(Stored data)
____
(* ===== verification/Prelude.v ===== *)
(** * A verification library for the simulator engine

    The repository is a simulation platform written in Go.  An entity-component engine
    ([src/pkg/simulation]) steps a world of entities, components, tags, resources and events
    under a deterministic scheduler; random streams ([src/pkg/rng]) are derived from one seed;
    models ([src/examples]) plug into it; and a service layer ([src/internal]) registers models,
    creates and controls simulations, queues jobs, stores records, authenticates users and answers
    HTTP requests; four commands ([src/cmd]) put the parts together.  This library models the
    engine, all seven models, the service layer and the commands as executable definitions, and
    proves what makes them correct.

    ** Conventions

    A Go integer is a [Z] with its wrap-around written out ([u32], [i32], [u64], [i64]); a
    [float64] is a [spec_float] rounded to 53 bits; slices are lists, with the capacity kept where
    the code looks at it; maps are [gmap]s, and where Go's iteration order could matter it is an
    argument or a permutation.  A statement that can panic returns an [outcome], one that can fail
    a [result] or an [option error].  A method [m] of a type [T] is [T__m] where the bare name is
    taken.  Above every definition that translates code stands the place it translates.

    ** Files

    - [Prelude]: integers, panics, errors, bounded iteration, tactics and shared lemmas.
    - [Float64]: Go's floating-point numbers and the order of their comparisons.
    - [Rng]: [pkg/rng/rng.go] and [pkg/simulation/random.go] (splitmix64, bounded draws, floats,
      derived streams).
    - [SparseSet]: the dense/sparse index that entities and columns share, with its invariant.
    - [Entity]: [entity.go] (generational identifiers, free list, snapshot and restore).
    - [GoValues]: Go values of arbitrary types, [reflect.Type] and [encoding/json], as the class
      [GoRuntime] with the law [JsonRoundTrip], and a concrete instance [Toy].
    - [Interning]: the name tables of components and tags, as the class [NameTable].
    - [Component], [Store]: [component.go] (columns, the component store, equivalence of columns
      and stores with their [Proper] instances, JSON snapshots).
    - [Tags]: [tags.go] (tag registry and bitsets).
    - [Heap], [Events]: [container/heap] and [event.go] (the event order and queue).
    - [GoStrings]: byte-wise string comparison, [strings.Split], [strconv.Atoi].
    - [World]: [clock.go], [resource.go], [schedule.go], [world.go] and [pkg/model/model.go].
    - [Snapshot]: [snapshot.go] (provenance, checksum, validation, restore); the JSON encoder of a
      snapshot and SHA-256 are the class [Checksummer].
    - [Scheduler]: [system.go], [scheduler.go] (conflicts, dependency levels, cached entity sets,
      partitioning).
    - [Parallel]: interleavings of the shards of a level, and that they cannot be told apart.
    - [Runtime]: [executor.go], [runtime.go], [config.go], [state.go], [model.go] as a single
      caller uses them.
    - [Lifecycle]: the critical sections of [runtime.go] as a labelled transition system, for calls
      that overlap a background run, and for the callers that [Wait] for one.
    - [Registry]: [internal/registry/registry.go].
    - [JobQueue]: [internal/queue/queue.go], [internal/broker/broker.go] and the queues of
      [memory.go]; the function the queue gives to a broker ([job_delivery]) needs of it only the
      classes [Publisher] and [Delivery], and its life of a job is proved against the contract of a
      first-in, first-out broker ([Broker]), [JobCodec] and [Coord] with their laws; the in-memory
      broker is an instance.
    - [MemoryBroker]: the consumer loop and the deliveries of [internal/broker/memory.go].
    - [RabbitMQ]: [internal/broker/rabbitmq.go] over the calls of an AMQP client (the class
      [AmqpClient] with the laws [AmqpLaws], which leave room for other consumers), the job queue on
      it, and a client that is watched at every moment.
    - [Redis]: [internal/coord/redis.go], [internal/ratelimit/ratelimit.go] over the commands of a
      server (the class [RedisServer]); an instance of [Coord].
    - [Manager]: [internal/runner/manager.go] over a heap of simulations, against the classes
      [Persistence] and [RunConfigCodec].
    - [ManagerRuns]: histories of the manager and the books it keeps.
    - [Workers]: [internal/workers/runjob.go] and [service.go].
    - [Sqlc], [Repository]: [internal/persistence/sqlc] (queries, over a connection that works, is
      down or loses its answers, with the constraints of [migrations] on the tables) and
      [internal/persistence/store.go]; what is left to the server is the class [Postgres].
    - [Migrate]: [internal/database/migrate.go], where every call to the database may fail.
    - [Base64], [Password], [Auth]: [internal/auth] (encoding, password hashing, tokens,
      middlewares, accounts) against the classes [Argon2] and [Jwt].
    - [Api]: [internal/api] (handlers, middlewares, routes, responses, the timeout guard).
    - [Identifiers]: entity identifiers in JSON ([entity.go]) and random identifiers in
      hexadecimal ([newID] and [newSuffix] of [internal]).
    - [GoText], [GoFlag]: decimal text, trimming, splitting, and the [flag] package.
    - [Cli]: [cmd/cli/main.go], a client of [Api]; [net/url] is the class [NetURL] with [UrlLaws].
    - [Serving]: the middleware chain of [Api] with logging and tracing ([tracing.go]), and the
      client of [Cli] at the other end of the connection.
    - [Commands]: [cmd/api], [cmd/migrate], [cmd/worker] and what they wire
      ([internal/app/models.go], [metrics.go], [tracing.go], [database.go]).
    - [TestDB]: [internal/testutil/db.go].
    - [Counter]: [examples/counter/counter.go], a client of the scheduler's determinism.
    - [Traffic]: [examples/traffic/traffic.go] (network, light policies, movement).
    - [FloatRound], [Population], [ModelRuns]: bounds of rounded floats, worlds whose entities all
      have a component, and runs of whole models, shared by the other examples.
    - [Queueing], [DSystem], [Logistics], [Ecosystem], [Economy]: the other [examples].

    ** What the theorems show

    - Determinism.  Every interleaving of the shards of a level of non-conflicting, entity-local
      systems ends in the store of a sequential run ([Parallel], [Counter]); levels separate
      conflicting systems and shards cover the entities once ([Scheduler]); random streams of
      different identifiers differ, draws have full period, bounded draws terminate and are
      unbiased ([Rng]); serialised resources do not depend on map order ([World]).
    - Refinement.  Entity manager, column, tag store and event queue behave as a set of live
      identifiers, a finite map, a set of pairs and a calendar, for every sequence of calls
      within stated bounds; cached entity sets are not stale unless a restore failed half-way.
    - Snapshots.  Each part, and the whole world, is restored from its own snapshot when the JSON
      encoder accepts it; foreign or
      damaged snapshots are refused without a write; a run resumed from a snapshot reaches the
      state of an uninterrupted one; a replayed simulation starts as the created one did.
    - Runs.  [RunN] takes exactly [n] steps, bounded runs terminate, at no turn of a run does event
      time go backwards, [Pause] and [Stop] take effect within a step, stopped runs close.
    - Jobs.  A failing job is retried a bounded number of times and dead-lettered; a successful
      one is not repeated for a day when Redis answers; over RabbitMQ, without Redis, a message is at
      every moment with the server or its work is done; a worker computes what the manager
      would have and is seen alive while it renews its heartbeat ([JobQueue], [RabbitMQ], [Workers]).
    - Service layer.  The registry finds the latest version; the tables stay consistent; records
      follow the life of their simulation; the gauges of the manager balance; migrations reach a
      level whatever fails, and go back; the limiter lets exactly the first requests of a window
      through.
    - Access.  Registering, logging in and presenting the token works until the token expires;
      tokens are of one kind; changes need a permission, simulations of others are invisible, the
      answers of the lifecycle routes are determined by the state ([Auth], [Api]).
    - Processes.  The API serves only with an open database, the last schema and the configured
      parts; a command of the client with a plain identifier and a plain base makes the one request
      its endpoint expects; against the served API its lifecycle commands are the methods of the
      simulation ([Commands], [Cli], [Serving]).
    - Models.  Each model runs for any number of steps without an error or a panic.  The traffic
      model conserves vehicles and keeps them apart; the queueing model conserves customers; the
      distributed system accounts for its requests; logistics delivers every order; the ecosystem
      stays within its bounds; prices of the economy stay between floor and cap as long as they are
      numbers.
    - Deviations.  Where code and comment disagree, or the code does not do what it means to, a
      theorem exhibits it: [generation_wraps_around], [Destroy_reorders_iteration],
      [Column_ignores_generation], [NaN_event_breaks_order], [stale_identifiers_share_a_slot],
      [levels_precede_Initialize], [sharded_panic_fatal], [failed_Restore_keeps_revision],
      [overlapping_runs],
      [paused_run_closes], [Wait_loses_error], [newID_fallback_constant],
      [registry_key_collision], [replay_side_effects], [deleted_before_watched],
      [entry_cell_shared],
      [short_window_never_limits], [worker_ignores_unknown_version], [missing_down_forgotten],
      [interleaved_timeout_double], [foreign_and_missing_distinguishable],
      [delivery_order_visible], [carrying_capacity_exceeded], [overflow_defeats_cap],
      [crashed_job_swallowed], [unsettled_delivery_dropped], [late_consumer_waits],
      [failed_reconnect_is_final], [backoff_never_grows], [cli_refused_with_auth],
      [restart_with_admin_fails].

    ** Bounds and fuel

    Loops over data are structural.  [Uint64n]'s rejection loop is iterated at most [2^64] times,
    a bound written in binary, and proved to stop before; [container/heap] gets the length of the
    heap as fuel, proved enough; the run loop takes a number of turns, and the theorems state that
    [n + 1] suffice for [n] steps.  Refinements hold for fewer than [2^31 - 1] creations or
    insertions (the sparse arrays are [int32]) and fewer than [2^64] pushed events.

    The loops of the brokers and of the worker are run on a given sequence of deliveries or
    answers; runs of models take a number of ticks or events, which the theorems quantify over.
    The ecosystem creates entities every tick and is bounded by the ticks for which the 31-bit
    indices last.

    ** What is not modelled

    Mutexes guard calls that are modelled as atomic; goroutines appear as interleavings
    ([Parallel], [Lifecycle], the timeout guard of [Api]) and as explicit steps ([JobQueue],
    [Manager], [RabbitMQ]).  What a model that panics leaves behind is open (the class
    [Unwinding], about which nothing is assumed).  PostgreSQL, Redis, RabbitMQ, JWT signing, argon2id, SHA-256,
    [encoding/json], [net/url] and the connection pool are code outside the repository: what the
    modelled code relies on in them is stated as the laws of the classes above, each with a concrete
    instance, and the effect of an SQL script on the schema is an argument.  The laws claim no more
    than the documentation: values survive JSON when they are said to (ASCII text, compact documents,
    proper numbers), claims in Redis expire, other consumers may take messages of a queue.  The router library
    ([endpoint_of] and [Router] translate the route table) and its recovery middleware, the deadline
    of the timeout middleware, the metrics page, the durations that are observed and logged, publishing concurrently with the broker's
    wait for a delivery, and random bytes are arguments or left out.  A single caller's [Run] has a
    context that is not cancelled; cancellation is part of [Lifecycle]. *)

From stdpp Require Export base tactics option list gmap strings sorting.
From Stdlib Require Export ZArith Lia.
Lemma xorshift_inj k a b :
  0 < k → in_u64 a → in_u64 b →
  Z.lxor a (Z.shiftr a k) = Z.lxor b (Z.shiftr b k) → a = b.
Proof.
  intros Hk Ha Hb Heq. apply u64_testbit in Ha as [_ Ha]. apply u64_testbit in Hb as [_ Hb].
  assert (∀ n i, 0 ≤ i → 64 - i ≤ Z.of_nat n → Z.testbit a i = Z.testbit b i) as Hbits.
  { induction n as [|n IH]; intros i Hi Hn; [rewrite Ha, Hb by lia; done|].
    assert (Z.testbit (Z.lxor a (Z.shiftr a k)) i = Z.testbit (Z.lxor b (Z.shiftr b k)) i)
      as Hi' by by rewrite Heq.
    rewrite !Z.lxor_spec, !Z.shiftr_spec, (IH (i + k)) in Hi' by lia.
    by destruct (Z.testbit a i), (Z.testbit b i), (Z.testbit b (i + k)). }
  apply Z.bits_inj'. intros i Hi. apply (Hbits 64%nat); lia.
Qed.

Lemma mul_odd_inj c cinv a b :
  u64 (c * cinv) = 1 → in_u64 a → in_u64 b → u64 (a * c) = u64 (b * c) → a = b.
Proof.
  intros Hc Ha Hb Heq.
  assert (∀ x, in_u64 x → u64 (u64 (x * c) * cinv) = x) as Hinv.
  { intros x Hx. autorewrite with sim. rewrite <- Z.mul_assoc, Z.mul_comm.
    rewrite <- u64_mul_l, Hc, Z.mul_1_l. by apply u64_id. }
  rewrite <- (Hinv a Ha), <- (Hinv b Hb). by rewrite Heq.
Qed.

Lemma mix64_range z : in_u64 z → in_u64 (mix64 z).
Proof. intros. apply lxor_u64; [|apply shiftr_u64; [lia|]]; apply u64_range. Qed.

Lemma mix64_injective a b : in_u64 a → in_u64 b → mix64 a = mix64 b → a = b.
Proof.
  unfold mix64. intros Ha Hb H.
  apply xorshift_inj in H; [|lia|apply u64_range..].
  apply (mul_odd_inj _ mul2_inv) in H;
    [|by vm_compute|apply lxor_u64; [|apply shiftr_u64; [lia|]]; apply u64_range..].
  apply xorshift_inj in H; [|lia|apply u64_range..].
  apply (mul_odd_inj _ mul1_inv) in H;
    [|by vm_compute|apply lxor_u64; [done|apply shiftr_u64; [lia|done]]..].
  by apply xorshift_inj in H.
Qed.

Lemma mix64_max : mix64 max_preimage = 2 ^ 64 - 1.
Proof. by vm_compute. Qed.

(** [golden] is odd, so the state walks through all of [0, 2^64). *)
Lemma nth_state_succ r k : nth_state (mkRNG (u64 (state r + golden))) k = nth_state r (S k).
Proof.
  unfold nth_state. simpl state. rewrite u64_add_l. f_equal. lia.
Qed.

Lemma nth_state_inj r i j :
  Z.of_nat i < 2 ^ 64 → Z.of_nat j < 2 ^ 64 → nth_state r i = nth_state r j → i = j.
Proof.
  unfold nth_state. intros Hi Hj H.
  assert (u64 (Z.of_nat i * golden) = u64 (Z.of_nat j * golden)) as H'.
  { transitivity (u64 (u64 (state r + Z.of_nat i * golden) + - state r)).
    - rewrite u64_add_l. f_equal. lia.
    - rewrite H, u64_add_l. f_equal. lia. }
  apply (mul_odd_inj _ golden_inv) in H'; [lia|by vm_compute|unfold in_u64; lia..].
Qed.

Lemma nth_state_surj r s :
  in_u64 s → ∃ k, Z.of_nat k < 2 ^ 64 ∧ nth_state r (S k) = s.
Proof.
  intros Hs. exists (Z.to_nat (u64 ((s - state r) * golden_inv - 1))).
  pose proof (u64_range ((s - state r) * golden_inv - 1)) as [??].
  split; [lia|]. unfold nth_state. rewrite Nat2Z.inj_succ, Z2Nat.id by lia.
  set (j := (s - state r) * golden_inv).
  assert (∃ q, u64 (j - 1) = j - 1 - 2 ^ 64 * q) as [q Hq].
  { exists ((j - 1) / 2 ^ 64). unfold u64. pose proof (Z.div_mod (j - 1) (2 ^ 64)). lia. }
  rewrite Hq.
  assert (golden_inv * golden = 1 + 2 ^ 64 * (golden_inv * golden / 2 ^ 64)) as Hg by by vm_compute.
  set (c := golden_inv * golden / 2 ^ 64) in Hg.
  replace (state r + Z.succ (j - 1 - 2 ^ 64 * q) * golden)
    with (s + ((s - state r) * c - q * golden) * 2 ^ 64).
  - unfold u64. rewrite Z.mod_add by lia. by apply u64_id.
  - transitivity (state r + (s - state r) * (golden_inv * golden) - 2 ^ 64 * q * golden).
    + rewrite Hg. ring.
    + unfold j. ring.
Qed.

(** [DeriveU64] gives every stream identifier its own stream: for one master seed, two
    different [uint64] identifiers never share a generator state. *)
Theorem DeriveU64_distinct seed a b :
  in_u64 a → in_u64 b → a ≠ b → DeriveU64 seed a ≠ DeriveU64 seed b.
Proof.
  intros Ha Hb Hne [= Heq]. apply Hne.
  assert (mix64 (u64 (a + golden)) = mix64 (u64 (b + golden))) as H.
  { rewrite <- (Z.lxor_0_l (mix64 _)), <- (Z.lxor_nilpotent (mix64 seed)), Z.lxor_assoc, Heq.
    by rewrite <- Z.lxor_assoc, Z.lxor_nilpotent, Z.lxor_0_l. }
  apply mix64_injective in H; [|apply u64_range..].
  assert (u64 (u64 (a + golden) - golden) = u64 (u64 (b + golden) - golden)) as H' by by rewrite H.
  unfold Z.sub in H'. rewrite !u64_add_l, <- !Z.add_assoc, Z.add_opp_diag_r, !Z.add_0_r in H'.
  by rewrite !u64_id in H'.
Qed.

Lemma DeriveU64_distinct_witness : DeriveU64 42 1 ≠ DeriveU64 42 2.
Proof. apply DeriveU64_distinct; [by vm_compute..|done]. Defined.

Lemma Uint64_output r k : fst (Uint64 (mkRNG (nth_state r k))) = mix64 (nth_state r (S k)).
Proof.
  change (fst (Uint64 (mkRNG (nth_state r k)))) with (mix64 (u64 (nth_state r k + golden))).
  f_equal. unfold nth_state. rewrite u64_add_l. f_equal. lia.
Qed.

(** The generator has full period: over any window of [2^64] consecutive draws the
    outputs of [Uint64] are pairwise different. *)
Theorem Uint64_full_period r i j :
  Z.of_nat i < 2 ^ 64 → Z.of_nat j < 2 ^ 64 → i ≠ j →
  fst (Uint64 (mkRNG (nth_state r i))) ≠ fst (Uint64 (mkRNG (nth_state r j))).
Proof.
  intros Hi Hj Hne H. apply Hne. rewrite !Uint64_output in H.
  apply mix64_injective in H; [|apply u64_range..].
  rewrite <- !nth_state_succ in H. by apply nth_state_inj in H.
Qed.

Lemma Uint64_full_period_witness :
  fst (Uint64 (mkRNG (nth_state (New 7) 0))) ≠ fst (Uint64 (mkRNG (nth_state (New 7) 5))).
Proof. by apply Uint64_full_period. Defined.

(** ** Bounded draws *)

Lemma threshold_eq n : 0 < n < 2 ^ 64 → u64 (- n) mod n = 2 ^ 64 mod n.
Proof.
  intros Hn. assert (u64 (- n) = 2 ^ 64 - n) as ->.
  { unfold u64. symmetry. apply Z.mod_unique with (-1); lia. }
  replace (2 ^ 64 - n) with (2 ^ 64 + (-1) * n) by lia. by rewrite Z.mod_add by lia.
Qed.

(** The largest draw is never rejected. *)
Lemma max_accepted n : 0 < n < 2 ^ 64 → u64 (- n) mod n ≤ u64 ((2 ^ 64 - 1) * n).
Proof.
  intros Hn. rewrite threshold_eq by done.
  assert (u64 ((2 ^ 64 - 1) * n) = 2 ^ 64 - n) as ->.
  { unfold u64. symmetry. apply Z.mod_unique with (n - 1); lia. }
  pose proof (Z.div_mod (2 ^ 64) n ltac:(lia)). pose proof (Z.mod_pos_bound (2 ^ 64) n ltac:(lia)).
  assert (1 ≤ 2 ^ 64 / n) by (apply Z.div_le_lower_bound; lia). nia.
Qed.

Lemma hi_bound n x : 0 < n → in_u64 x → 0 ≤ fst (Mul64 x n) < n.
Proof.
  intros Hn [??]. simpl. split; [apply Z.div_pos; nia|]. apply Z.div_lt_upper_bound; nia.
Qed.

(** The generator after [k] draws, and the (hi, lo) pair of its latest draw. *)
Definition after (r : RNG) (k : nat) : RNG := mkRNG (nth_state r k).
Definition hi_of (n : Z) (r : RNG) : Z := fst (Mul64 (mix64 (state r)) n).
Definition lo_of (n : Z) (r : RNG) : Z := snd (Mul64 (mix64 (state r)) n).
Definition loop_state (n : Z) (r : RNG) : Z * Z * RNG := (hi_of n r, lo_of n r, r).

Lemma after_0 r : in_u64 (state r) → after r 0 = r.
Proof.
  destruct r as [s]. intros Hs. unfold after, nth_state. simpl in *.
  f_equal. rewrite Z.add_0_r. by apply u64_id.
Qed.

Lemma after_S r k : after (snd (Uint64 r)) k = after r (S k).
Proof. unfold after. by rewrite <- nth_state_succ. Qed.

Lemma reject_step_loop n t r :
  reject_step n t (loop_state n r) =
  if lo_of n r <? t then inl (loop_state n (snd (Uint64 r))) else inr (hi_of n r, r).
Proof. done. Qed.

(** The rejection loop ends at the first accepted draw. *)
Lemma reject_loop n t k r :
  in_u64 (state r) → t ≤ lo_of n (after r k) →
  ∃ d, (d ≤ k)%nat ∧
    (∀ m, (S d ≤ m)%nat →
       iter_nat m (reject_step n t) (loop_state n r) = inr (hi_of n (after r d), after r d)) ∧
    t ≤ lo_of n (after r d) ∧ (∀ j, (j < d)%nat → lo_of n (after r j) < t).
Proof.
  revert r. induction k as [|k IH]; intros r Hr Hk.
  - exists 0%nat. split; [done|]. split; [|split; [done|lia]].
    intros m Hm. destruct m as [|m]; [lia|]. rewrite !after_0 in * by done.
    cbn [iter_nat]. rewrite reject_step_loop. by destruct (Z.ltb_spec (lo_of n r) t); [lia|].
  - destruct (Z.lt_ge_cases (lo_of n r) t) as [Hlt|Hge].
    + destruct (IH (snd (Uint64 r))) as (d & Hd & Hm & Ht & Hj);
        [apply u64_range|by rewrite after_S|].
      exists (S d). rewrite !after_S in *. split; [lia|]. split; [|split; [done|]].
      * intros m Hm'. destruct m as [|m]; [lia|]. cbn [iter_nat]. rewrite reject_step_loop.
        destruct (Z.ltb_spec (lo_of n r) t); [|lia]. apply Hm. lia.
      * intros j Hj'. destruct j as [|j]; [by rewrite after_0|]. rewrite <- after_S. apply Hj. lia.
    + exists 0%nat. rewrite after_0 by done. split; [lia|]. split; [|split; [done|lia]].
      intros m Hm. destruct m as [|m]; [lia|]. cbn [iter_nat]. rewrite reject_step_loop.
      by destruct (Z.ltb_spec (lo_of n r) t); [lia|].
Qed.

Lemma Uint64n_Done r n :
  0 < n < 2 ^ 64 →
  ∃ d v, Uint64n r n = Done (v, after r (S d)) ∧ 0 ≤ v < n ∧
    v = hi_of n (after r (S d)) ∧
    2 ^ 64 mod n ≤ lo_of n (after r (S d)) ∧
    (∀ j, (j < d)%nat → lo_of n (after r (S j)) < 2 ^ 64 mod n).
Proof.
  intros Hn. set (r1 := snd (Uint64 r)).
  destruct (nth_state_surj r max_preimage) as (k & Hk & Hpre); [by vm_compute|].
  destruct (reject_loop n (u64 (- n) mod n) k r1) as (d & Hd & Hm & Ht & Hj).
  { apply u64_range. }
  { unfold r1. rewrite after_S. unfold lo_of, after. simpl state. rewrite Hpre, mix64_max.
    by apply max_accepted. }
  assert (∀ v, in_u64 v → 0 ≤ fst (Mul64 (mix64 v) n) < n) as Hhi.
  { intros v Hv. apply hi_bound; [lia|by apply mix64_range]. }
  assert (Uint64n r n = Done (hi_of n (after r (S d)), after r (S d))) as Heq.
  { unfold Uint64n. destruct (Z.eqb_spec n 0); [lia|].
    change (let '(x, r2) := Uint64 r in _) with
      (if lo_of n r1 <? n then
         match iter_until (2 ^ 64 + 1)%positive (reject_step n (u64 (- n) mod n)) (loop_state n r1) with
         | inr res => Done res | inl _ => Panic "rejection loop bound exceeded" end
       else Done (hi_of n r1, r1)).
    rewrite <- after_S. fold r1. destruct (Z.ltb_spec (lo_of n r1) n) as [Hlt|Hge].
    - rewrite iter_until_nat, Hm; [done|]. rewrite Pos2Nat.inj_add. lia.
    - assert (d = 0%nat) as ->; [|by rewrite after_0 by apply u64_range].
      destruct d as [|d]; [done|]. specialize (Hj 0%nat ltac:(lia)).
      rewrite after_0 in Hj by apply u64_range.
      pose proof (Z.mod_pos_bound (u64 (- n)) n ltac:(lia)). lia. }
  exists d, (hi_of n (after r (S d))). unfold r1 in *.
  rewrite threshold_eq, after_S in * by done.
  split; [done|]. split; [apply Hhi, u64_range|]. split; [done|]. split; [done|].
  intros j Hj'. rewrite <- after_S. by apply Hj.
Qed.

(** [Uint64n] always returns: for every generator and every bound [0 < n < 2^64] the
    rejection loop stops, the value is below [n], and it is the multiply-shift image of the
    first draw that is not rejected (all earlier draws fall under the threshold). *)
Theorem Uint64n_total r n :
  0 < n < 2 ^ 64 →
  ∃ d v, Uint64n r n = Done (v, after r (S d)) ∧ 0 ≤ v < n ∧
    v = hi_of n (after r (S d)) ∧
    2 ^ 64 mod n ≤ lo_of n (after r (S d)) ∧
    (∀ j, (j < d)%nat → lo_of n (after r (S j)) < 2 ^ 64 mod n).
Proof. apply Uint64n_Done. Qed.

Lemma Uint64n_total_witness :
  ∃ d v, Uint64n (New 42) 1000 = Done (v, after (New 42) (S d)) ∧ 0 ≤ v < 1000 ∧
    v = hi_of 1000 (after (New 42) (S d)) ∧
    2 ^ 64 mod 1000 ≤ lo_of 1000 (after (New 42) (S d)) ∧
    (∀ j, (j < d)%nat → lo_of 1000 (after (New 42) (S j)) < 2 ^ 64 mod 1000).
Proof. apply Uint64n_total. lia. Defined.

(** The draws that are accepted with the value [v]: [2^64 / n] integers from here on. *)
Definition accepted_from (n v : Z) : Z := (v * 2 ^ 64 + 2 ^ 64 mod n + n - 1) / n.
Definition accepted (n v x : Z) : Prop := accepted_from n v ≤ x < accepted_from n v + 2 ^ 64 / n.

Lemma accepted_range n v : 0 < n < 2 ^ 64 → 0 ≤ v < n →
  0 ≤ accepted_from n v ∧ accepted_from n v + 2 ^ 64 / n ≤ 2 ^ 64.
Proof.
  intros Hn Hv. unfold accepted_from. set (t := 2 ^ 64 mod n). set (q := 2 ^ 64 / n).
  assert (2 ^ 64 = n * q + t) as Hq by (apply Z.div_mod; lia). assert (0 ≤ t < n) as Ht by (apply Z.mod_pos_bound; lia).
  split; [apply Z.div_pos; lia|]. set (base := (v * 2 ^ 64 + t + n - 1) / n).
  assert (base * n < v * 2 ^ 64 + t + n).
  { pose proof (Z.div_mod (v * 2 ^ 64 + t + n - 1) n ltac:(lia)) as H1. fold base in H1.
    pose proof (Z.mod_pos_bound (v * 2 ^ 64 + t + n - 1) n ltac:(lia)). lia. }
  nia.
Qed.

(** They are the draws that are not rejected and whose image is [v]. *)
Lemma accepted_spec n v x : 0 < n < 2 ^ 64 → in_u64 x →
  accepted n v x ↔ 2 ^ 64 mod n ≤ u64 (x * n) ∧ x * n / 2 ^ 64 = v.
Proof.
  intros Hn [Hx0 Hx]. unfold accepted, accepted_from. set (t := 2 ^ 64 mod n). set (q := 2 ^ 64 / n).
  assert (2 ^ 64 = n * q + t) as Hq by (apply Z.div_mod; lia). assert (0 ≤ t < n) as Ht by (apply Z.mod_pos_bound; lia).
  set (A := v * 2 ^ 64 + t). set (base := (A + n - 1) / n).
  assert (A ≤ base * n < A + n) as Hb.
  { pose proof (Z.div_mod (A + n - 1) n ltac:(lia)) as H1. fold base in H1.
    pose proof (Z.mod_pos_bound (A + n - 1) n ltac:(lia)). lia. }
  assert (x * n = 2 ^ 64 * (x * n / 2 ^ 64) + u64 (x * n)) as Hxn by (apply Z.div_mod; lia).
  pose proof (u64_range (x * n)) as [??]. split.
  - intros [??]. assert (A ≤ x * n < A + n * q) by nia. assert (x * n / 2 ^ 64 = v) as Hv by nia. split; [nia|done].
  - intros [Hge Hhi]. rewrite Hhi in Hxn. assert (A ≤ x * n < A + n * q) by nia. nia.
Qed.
____
• AIM OF THE EXERCISE
Copy only this part of the entries above: the line with "caller uses them.", the line with "server (the class", and the lines between, all exactly as written.

• EXERCISE RESULT
      caller uses them.
    - [Lifecycle]: the critical sections of [runtime.go] as a labelled transition system, for calls
      that overlap a background run, and for the callers that [Wait] for one.
    - [Registry]: [internal/registry/registry.go].
    - [JobQueue]: [internal/queue/queue.go], [internal/broker/broker.go] and the queues of
      [memory.go]; the function the queue gives to a broker ([job_delivery]) needs of it only the
      classes [Publisher] and [Delivery], and its life of a job is proved against the contract of a
      first-in, first-out broker ([Broker]), [JobCodec] and [Coord] with their laws; the in-memory
      broker is an instance.
    - [MemoryBroker]: the consumer loop and the deliveries of [internal/broker/memory.go].
    - [RabbitMQ]: [internal/broker/rabbitmq.go] over the calls of an AMQP client (the class
      [AmqpClient] with the laws [AmqpLaws], which leave room for other consumers), the job queue on
      it, and a client that is watched at every moment.
    - [Redis]: [internal/coord/redis.go], [internal/ratelimit/ratelimit.go] over the commands of a
      server (the class [RedisServer]); an instance of [Coord].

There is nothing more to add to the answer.